* **What the task asks**
Quote, with no changes, the lines that run from the top of the material to the line with "- A null [RCP]", both included.

* **Record set**
####################

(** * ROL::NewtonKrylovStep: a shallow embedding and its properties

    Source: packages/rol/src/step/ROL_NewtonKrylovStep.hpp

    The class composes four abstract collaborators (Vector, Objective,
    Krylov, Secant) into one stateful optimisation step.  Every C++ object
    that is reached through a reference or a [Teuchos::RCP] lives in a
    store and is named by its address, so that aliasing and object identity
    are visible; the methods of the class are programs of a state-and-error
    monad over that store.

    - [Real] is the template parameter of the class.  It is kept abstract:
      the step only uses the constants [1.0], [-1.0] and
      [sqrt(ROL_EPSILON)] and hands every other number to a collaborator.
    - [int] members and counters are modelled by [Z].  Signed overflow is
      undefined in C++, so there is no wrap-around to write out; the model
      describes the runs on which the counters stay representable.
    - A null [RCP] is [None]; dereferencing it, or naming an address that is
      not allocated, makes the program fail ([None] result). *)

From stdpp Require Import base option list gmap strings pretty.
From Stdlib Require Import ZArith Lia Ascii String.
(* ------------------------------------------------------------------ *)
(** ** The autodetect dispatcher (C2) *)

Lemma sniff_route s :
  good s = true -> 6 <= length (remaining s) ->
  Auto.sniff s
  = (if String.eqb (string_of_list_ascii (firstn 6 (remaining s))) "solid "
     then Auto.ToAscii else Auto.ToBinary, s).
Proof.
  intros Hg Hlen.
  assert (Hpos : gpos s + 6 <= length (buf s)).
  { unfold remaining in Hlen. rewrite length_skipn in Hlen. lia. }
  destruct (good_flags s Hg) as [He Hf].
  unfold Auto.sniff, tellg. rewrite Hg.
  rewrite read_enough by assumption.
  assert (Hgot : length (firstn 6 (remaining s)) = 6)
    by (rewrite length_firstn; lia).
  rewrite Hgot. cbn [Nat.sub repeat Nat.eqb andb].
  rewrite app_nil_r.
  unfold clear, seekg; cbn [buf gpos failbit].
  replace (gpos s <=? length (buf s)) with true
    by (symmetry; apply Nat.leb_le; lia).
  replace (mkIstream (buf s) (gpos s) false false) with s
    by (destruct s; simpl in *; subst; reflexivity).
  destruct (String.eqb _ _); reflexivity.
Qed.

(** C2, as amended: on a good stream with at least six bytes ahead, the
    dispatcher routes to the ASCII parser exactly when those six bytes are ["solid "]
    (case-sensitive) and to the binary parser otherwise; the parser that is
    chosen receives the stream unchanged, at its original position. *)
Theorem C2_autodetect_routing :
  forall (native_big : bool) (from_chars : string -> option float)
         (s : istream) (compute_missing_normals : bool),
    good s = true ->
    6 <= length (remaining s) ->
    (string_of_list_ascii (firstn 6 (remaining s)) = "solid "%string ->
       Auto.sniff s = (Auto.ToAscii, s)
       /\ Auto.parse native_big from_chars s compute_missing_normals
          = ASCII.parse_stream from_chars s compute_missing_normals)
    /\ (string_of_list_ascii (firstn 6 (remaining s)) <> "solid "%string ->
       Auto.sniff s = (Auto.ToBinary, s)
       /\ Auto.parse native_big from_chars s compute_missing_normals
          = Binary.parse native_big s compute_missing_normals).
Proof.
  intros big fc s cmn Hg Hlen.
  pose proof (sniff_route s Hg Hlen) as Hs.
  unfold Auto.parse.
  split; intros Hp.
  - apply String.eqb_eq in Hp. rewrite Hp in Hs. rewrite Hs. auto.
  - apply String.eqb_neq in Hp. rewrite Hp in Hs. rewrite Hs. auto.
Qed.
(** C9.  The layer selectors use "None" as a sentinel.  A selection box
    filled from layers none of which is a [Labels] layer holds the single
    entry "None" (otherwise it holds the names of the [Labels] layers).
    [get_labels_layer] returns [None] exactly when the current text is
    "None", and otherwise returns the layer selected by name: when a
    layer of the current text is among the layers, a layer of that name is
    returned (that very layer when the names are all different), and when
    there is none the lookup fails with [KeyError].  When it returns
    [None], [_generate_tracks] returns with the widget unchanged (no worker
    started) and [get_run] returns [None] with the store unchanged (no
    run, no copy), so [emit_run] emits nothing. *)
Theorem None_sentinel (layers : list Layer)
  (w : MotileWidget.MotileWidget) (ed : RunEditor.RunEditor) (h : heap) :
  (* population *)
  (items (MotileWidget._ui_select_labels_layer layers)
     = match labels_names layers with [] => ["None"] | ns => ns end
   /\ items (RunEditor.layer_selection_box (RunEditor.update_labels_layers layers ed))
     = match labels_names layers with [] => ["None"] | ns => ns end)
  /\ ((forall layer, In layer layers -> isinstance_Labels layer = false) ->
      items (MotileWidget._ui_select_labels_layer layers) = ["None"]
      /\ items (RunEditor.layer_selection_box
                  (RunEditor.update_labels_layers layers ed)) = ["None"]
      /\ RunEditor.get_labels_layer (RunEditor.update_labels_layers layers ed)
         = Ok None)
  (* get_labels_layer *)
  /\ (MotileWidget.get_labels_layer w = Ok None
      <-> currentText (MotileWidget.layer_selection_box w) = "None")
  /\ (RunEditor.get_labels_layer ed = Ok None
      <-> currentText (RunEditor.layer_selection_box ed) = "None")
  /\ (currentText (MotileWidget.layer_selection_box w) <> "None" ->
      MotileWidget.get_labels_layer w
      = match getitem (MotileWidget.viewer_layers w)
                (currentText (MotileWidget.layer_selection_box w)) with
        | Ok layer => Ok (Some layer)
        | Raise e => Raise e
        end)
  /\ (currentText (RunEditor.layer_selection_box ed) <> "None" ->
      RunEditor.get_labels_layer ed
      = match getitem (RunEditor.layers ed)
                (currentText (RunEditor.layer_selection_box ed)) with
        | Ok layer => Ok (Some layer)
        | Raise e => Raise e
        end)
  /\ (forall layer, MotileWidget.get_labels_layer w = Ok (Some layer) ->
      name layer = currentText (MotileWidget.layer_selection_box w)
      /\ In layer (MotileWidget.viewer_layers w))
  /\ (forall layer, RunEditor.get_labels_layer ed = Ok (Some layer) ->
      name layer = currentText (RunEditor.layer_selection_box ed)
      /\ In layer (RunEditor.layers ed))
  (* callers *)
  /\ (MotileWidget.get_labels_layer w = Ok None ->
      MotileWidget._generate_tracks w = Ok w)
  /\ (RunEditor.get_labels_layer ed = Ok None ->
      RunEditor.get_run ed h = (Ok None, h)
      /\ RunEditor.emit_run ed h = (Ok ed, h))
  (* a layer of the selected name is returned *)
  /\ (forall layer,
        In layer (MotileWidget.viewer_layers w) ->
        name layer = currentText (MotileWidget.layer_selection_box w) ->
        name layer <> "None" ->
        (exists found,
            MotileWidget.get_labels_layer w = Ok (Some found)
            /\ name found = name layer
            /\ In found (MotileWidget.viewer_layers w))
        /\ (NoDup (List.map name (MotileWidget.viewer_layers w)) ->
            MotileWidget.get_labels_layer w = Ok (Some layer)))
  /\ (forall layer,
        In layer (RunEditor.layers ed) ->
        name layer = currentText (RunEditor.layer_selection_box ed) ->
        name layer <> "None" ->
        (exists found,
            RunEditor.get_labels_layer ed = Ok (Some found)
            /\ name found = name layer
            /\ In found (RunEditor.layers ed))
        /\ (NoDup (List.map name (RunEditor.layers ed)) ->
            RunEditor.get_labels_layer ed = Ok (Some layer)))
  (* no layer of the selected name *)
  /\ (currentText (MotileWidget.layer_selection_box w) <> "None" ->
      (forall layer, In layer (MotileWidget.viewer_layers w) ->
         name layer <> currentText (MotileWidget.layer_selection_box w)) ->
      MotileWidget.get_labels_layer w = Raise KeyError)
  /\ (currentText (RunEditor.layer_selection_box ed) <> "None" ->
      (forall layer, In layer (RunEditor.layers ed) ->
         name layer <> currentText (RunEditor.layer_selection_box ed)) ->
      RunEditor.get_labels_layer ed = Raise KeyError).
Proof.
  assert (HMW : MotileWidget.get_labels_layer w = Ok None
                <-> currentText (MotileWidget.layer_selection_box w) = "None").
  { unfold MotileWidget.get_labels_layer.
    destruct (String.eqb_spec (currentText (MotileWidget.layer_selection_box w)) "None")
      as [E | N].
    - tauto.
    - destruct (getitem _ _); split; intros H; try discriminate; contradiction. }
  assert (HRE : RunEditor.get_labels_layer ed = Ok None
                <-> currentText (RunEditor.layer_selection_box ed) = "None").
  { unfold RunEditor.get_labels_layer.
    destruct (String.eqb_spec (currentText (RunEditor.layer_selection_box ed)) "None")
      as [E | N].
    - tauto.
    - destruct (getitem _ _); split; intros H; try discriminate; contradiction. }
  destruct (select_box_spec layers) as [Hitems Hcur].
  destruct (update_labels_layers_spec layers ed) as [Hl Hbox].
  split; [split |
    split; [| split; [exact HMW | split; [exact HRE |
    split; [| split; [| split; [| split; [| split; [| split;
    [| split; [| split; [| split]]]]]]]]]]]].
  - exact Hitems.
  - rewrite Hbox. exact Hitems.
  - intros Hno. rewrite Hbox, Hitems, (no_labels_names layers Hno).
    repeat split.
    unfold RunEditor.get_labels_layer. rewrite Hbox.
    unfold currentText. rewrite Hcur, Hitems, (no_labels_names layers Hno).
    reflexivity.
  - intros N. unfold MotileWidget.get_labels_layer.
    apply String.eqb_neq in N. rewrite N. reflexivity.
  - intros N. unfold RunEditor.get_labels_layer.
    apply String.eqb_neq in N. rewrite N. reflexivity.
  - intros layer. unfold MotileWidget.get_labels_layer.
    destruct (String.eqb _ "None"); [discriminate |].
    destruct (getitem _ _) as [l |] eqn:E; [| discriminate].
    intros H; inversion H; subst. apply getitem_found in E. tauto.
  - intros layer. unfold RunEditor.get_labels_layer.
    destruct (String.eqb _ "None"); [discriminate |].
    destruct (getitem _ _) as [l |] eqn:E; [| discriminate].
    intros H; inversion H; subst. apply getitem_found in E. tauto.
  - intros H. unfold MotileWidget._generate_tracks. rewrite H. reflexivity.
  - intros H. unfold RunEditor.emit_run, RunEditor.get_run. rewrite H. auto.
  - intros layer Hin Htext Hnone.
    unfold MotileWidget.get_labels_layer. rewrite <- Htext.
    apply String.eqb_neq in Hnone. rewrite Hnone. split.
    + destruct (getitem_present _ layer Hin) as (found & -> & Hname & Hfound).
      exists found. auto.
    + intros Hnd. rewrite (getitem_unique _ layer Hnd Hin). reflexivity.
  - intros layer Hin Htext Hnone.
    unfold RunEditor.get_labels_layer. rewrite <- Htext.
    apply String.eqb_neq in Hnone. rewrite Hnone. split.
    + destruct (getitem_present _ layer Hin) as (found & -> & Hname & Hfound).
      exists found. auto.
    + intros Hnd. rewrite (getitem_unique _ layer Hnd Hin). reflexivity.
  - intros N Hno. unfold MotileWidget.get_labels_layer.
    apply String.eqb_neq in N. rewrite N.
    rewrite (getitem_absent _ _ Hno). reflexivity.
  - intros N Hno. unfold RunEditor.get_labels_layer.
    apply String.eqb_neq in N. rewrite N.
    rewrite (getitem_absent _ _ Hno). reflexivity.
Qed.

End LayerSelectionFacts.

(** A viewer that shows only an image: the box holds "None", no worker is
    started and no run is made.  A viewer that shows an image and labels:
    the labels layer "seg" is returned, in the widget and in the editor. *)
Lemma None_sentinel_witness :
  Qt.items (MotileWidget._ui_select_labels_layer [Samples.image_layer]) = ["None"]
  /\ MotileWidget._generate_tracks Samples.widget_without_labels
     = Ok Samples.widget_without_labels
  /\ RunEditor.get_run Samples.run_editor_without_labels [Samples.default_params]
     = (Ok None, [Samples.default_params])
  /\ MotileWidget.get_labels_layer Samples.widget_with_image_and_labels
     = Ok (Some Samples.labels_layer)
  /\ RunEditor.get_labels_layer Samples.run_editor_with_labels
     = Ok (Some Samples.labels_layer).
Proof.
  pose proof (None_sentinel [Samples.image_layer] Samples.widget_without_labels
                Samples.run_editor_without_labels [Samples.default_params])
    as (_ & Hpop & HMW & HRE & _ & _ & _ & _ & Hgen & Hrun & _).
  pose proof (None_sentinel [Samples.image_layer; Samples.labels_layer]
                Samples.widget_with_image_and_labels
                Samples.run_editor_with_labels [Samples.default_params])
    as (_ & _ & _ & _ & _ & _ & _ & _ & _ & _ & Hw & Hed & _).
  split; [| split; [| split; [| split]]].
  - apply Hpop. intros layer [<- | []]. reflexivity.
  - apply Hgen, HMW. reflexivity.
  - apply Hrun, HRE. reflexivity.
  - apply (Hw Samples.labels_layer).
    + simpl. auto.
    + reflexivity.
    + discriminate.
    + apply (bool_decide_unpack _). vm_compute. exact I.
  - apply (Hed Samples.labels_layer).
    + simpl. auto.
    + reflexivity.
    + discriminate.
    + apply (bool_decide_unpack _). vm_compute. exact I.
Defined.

####################

* **Solution**
(** * ROL::NewtonKrylovStep: a shallow embedding and its properties

    Source: packages/rol/src/step/ROL_NewtonKrylovStep.hpp

    The class composes four abstract collaborators (Vector, Objective,
    Krylov, Secant) into one stateful optimisation step.  Every C++ object
    that is reached through a reference or a [Teuchos::RCP] lives in a
    store and is named by its address, so that aliasing and object identity
    are visible; the methods of the class are programs of a state-and-error
    monad over that store.

    - [Real] is the template parameter of the class.  It is kept abstract:
      the step only uses the constants [1.0], [-1.0] and
      [sqrt(ROL_EPSILON)] and hands every other number to a collaborator.
    - [int] members and counters are modelled by [Z].  Signed overflow is
      undefined in C++, so there is no wrap-around to write out; the model
      describes the runs on which the counters stay representable.
    - A null [RCP] is [None]; dereferencing it, or naming an address that is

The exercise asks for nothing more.